What is being asked
Print, from the listing below, the lines starting at the line containing "intros k p." and ending at the line containing "Definition demo_parse (line", exactly as they stand, and print nothing else.

Data for analysis
(** C16: a trusted head is never rolled back.  Once a checkpoint [r] was
    answered, after any further operations there is a trusted head [y] that is
    [r] or a later one (of a later recovery epoch, or of the same epoch with
    more events), and [verify_current] accepts the head of [y] and nothing
    else: an older or different journal head fails it. *)
Theorem no_rollback (Hhex : hex_digests) (Hread : records_read_back) c rs clock inst j count head now expected r c1 c2 :
  good_store c rs →
  checkpoint hmac_hex isoformat dump_stamp parse_line integrity_key clock inst j count head now expected c = (Ok r, c1) →
  fits dump_stamp r → run_steps c1 c2 →
  ∃ y, latest hmac_hex isoformat parse_line integrity_key inst j c2 = (Ok (Some y), c2) ∧ advances r y ∧
    c_event_count r = count ∧ c_head_hash r = head ∧
    ∀ count' head' z,
      (verify_current hmac_hex isoformat parse_line integrity_key inst j count' head' c2).1 = Ok z →
      z = y ∧ count' = c_event_count y ∧ head' = c_head_hash y.
Proof.
  intros [Hc Hag] H Hfit Hsteps.
  destruct (checkpoint_recorded hmac_hex isoformat dump_stamp parse_line integrity_key Hhex Hread c rs clock inst j count head now expected r c1 (conj Hc Hag) H Hfit)
    as (rs1 & Hg1 & Hl1 & Hi & Hcount & Hhead).
  destruct (steps_good hmac_hex isoformat dump_stamp parse_line integrity_key Hhex Hread c1 c2 rs1 Hg1 Hsteps) as (rs2 & [Hc2 _] & Hrtc).
  destruct (rtc_advances hmac_hex isoformat integrity_key _ _ inst j r Hrtc Hl1) as (y & Hy & Hadv).
  assert (Hlat : latest hmac_hex isoformat parse_line integrity_key inst j c2 = (Ok (Some y), c2)).
  { unfold latest, validate_installation_id. rewrite Hi, run_bind_lift, (run_records _ _ _ _ _ _ _ Hc2), run_ret. by rewrite Hy. }
  exists y. split_and!; [done..|]. intros count' head' z. unfold verify_current. rewrite run_bind_lift.
  destruct (validate_head count' head') as [q|] eqn:Hq; [|done]. apply validate_head_ok in Hq as (-> & _).
  rewrite run_bind, Hlat, run_bind_lift.
  destruct (if (c_event_count y =? count')%Z then _ else _) as [[]|] eqn:Es; [| |done]; rewrite run_bind_lift; [|done].
  intros [= <-]. destruct (_ =? _)%Z eqn:En; [|done]. apply compare_digest_ok in Es. symmetry in Es. bool_to_prop. done.
Qed.

(** A recovery happens at most once per operation id.  After a recovery
    answered with the pair (a, b), whatever follows, a recovery of the same
    installation under the same operation id never writes: it raises, or it
    answers with (a, b) again, and then both are still the current heads and
    the heads, actor and manifest it was given are those of the pair. *)
Theorem recover_at_most_once (Hhex : hex_digests) (Hread : records_read_back)
    c rs clock inst heads op actor manifest now a b c1 c2 clock' heads' actor' manifest' now' :
  good_store c rs →
  recover hmac_hex isoformat dump_stamp parse_line integrity_key clock inst heads op actor manifest now c = (Ok (a, b), c1) →
  fits dump_stamp a → fits dump_stamp b → run_steps c1 c2 →
  match recover hmac_hex isoformat dump_stamp parse_line integrity_key clock' inst heads' op actor' manifest' now' c2 with
  | (Err _, c3) => c3 = c2
  | (Ok (a', b'), c3) => c3 = c2 ∧ a' = a ∧ b' = b ∧
      head_for heads' AUDIT = Ok (c_event_count a, c_head_hash a) ∧
      head_for heads' OPERATIONS = Ok (c_event_count b, c_head_hash b) ∧
      (∀ r, r = a ∨ r = b → c_recovery_actor_id r = Some actor' ∧ c_recovery_manifest_sha256 r = Some manifest') ∧
      ∃ rs2 x y, rd c2 = Ok rs2 ∧
        latest_of rs2 inst AUDIT = Some x ∧ c_sequence x = c_sequence a ∧
        latest_of rs2 inst OPERATIONS = Some y ∧ c_sequence y = c_sequence b
  end.
Proof.
  intros Hg H Hfa Hfb Hsteps.
  destruct (recover_prior hmac_hex isoformat dump_stamp parse_line integrity_key Hhex Hread c rs _ _ _ _ _ _ _ a b c1 Hg H Hfa Hfb) as (rs1 & Hg1 & Hne & Ha & Hb).
  destruct (steps_good hmac_hex isoformat dump_stamp parse_line integrity_key Hhex Hread c1 c2 rs1 Hg1 Hsteps) as (rs2 & [Hc2 _] & Hrtc).
  pose proof (priors_rtc hmac_hex isoformat integrity_key _ _ inst op Hrtc Hne) as Hp.
  destruct (recover_cases hmac_hex isoformat dump_stamp parse_line integrity_key c2 rs2 clock' inst heads' op actor' manifest' now' Hc2)
    as [(e & ->)|[(a' & b' & ha & hb & -> & _ & Hha & Hhb & Hr)|(us & e & na & ha & nb & hb & _ & Hn & _)]]; [done| |].
  - fold (priors inst op rs2) in Hr. rewrite Hp in Hr. apply recovered_pair_inv in Hr as (Ha' & Hb' & Hlat & Hev).
    assert (a' = a) as -> by congruence. assert (b' = b) as -> by congruence.
    destruct (Hev AUDIT a ltac:(set_solver)) as (Ea & Aa & Am). destruct (Hev OPERATIONS b ltac:(set_solver)) as (Eb & Ba & Bm).
    subst ha hb. split_and!; try done; [by intros r [-> | ->]|].
    destruct (prior_of_in _ _ _ Ha) as [Hia Hka], (prior_of_in _ _ _ Hb) as [Hib Hkb].
    destruct (Hlat a Hia) as (x & Hx & Hxs). destruct (Hlat b Hib) as (y & Hy & Hys).
    rewrite Hka in Hx. rewrite Hkb in Hy. by exists rs2, x, y.
  - fold (priors inst op rs2) in Hn. congruence.
Qed.

(** Anchoring never hides a rollback.  When
    [checkpoint_verified_journal] answers, the answer is the checkpoint of a
    head that [verify] had just returned; and against a journal that keeps
    verifying at a head behind the trusted one (or at its count with another
    hash) it raises after its bounded attempts and writes nothing. *)
Theorem anchor_sound clock inst j v x c :
  let p := FileStore integrity_key clock in
  let anchor := checkpoint_verified_journal (H := file_provider hmac_hex isoformat dump_stamp parse_line) p inst j v x in
  (∀ r c', anchor c = (Ok r, c') →
     ∃ c0 h c1, v c0 = (Ok h, c1) ∧ c_event_count r = h_event_count h ∧ c_head_hash r = h_head_hash h ∧
       checkpoint hmac_hex isoformat dump_stamp parse_line integrity_key clock inst j
         (h_event_count h) (h_head_hash h) None (Some x) c1 = (Ok r, c')) ∧
  (∀ rs l h, rd c = Ok rs → latest_of rs inst j = Some l → v c = (Ok h, c) →
     fullmatch INSTALLATION_ID inst = true → (h_event_count h ≤ c_event_count l)%Z →
     (h_event_count h = c_event_count l → h_head_hash h ≠ c_head_hash l) →
     ∃ e, anchor c = (Err e, c)).
Proof.
  intros p anchor. split.
  - intros r c' Ha. apply anchor_loop_ok in Ha as (c0 & h & c1 & Hv & Hk).
    exists c0, h, c1. split; [done|]. simpl in Hk.
    destruct (checkpoint_head _ _ _ _ _ _ _ _ _ _ _ _ _ _ _ Hk) as [? ?]. done.
  - intros rs l h Hc Hl Hv Hi Hle Hne.
    exact (anchor_loop_behind hmac_hex isoformat dump_stamp parse_line p _ inst j v x None c rs l h Hc Hl Hv Hi Hle Hne).
Qed.
End properties.

(** ** Concrete parameters, for the witnesses *)

Definition demo_hmac (key payload : string) : string :=
  of_chars (repeat (nth (String.length payload `mod` 16) (chars "0123456789abcdef") "0"%char) 64).

Lemma demo_hmac_hex : hex_digests demo_hmac.
Proof.
  intros k p. unfold demo_hmac. generalize (String.length p `mod` 16). intros n.
  do 16 (destruct n as [|n]; [by vm_compute|]). destruct n; by vm_compute.
Qed.

Definition demo_text (t : stamp) : string := demo_stamp_text (st_us t, st_offset t).
Definition demo_opt (j : json) : option string := match j with JStr s => Some s | _ => None end.

(** The fields of a line in key order. *)
Definition demo_parse (line : string) : result IntegrityCheckpoint :=
  match parse_flat (of_chars (removelast (chars line))) with
  | Some [(_, JStr hash); (_, JInt count); (_, JInt version); (_, JStr head); (_, JStr inst); (_, JStr journal);
          (_, JStr prev); (_, JStr at_); (_, actor); (_, JInt epoch); (_, manifest); (_, op); (_, JInt seq)] =>
      match demo_stamp_read (A := Z * option Z) at_ with
      | Some (us, off) =>
          Ok {| c_format_version := version; c_sequence := seq; c_installation_id := inst;
                c_journal := if String.eqb journal "audit" then AUDIT else OPERATIONS;
                c_event_count := count; c_head_hash := head; c_recorded_at := Stamp us off;
                c_previous_hash := prev; c_checkpoint_hash := hash; c_recovery_epoch := epoch;
                c_recovery_operation_id := demo_opt op; c_recovery_actor_id := demo_opt actor;
                c_recovery_manifest_sha256 := demo_opt manifest |}
      | None => fail ValueErr "malformed checkpoint"
      end
  | _ => fail ValueErr "malformed checkpoint"
  end.

Lemma demo_records_read_back : records_read_back demo_text demo_parse.
Proof.
  intros r us _ _ _. unfold demo_parse, render.
  rewrite chars_app, chars_of_chars, removelast_last, of_chars_chars.
  destruct r as [v s i j n h [us' off] p k e o a m]. unfold checkpoint_dump. cbn [c_format_version].
  rewrite parse_flat_ok; [|done|by apply scalar_members; destruct o, a, m].
  change (dict_sort _) with
    [("checkpoint_hash", JStr k); ("event_count", JInt n); ("format_version", JInt v); ("head_hash", JStr h);
     ("installation_id", JStr i); ("journal", JStr (kind_value j)); ("previous_hash", JStr p);
     ("recorded_at", JStr (demo_text (Stamp us' off))); ("recovery_actor_id", opt_str a);
     ("recovery_epoch", JInt e); ("recovery_manifest_sha256", opt_str m);
     ("recovery_operation_id", opt_str o); ("sequence", JInt s)].
  cbv beta iota. unfold demo_text. cbn [st_us st_offset]. rewrite demo_stamp_read_text.
  by destruct j, o, a, m.
Qed.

Response for this exercise
  intros k p. unfold demo_hmac. generalize (String.length p `mod` 16). intros n.
  do 16 (destruct n as [|n]; [by vm_compute|]). destruct n; by vm_compute.
Qed.

Definition demo_text (t : stamp) : string := demo_stamp_text (st_us t, st_offset t).
Definition demo_opt (j : json) : option string := match j with JStr s => Some s | _ => None end.

(** The fields of a line in key order. *)
Definition demo_parse (line : string) : result IntegrityCheckpoint :=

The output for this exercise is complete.